:: Available data ::

(** A stop signal with its default action, sent to a sleeping process,
    stops the sender: [stop_handler] puts the running process to sleep, on the
    target's channel. *)
Theorem stop_signal_stops_sender me mp i p s : locks_ready -> runs L A me s -> table s !! me = Some mp -> table s !! i = Some p ->
  i <> me -> state p = SLEEPING -> paused p = 0 -> killed p = 0 ->
  (exists a, sig_actions (psignal p) !! Z.to_nat SIGSTOP = Some a /\ sa_handler a = SIG_DFL) ->
  exists s' mp', send_signal i SIGSTOP [] s = Done Slept s' /\ cproc s' = None /\
    table s' !! me = Some mp' /\ state mp' = SLEEPING /\ chan mp' = proc_addr i /\ pid mp' = pid mp.
Proof.
  intros [HL HA] (HT & Hcp & Hc & Hpos & Hsl) Hmp Hp Hne Hs Hpa Hk (a & Ha & Hdfl). destruct (Hpos me eq_refl) as [Hsp Hme].
  destruct s as [t np ip c cp sp sf kf sl w]; cbn [table nextpid initproc cproc kcpu spos slocks] in *. subst cp sp.
  pose proof (lookup_lt_Some _ _ _ Hp) as Hlt. pose proof (fun (x : proc) => list_lookup_insert_eq t i x Hlt) as Hat.
  unfold send_signal. change (SIGSTOP =? SIGKILL) with false. cbv iota. unfold upd_signal. kupd Hp.
  match goal with |- context [K (<[i := ?x]> t)] => set (p1 := x) end. kread (Hat p1).
  change (state p1) with (state p). rewrite decide_True by done. change (paused p1) with (paused p). rewrite Hpa.
  change (killed p1) with (killed p). rewrite Hk. cbn [Z.eqb Pos.eqb andb negb]. unfold handle_signal.
  change (SIGSTOP =? 0) with false. cbv iota. kread (Hat p1).
  assert (Ea : sig_actions (psignal p1) = sig_actions (psignal p)) by (unfold p1; cbn; by case_if).
  rewrite Ea, Ha. rewrite (bind_Done _ _ _ a (K (<[i := p1]> t) np ip c (Some me) me sf kf sl w)) by done.
  rewrite Hdfl. change (SIG_DFL =? SIG_IGN) with false. change (SIG_DFL =? SIG_DFL) with true. change (is_stop SIGSTOP) with true. cbv iota.
  unfold stop_handler.
  assert (Hmp1 : <[i := p1]> t !! me = Some mp) by (by rewrite list_lookup_insert_ne).
  destruct (kacquire_one L np ip me sf kf sl (<[i := p1]> t) (Some me) w c q_lock Hc ltac:(apply HL; unfold q_lock; lia)) as (c1 & E1 & H1).
  rewrite (bind_Done _ _ _ _ _ E1).
  destruct (sleep_ok L HL np ip sf kf sl (proc_addr i) q_lock [FStop i SIGSTOP] (<[i := p1]> t) c1 me mp w H1) as (c2 & E2 & H2);
    [split; [apply HL; unfold q_lock; lia|intros k Hk0; unfold q_lock, proc_lock; lia]|done|done|].
  rewrite E2. eexists _, _. split; [reflexivity|]. cbn [table cproc]. split; [reflexivity|].
  split; [apply list_lookup_insert_eq; by eapply lookup_lt_Some|]. by split.
Qed.

(** When the old action cannot be copied out, [sigaction] answers EFAULT
    with [siglock] still held, and the next call that takes the lock panics. *)
Theorem sigaction_fault_keeps_lock me mp sig act oldact e w' s : locks_ready -> runs L A me s -> table s !! me = Some mp ->
  1 <= sig < NSIG -> oldact <> 0 ->
  (forall b, env_copyout (pagetable mp) oldact b (world s) = (e, w')) -> e < 0 ->
  exists s', sigaction sig act oldact s = Done (Ret (- EFAULT)) s' /\
    (forall addr, sigpending addr s' = Panic "acquire"%string) /\ (forall m fs, sigsuspend m fs s' = Panic "acquire"%string).
Proof.
  intros [HL HA] (HT & Hcp & Hc & Hpos & Hsl) Hmp Hsig Hold Hco He. destruct (Hpos me eq_refl) as [Hsp Hme].
  destruct s as [t np ip c cp sp sf kf sl w]; cbn [table nextpid initproc cproc kcpu spos slocks world] in *. subst cp sp.
  assert (HqL : q_siglock ∈ L) by (apply HL; unfold q_siglock; lia).
  destruct (kacquire_one L np ip me sf kf sl t (Some me) w c q_siglock Hc HqL) as (c1 & E1 & H1).
  destruct (self_ok L np ip me sf kf sl t me w _ _ c1 H1) as (c2 & E2 & H2).
  destruct (lookup_lt_is_Some_2 (sig_actions (psignal mp)) (Z.to_nat sig)) as [a Ha];
    [rewrite (po_acts _ _ _ _ _ _ _ (ti_ok _ _ _ _ _ _ HT me mp Hmp)); unfold NSIG in *; lia|].
  assert (Hpanic : forall c3, cpu_ok L {[q_siglock]} 1 c3 -> kacquire q_siglock (K t np ip c3 (Some me) me sf kf sl w') = Panic "acquire"%string).
  { intros c3 ([Hn Hl Hm Ho] & _). destruct (Hm q_siglock ltac:(by apply elem_of_singleton_2)) as [l Hq].
    pose proof (Hl _ _ Hq) as El. rewrite decide_True in El by (by apply elem_of_singleton_2). subst l.
    unfold kacquire, on_cpu, zoom, acquire, push_off, intr_get, intr_off, holding, get_lock. mstep.
    destruct c3 as [nf ie it lk]; cbn in *. destruct (nf =? 0); cbn; rewrite Hq; reflexivity. }
  exists (K t np ip c2 (Some me) me sf kf sl w'). split; [|split].
  - unfold sigaction. rewrite (bind_Done _ _ _ _ _ E1), (bind_Done _ _ _ _ _ E2). kread Hmp. rewrite Ha.
    rewrite (bind_Done _ _ _ a (K t np ip c2 (Some me) me sf kf sl w)) by done.
    destruct (oldact =? 0) eqn:E0; bool_hyps; [done|].
    rewrite (bind_Done _ _ _ e (K t np ip c2 (Some me) me sf kf sl w')) by (unfold ask; cbn [world]; by rewrite Hco).
    replace (e <? 0) with true by (symmetry; by apply Z.ltb_lt). done.
  - intros addr. unfold sigpending, mbind, M_bind. by rewrite (Hpanic c2 H2).
  - intros m fs. unfold sigsuspend.
    destruct (self_ok L np ip me sf kf sl t me w' _ _ c2 H2) as (c3 & E3 & H3). rewrite (bind_Done _ _ _ _ _ E3).
    unfold mbind, M_bind. by rewrite (Hpanic c3 H3).
Qed.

:::

■ Exercise directions
Your answer should consist only of the lines above between the line holding "(** When the" and the line holding "assert (HqL : q_siglock", inclusive, each transcribed exactly.

■ Answer section
(** When the old action cannot be copied out, [sigaction] answers EFAULT
    with [siglock] still held, and the next call that takes the lock panics. *)
Theorem sigaction_fault_keeps_lock me mp sig act oldact e w' s : locks_ready -> runs L A me s -> table s !! me = Some mp ->
  1 <= sig < NSIG -> oldact <> 0 ->
  (forall b, env_copyout (pagetable mp) oldact b (world s) = (e, w')) -> e < 0 ->
  exists s', sigaction sig act oldact s = Done (Ret (- EFAULT)) s' /\
    (forall addr, sigpending addr s' = Panic "acquire"%string) /\ (forall m fs, sigsuspend m fs s' = Panic "acquire"%string).
Proof.
  intros [HL HA] (HT & Hcp & Hc & Hpos & Hsl) Hmp Hsig Hold Hco He. destruct (Hpos me eq_refl) as [Hsp Hme].
  destruct s as [t np ip c cp sp sf kf sl w]; cbn [table nextpid initproc cproc kcpu spos slocks world] in *. subst cp sp.
  assert (HqL : q_siglock ∈ L) by (apply HL; unfold q_siglock; lia).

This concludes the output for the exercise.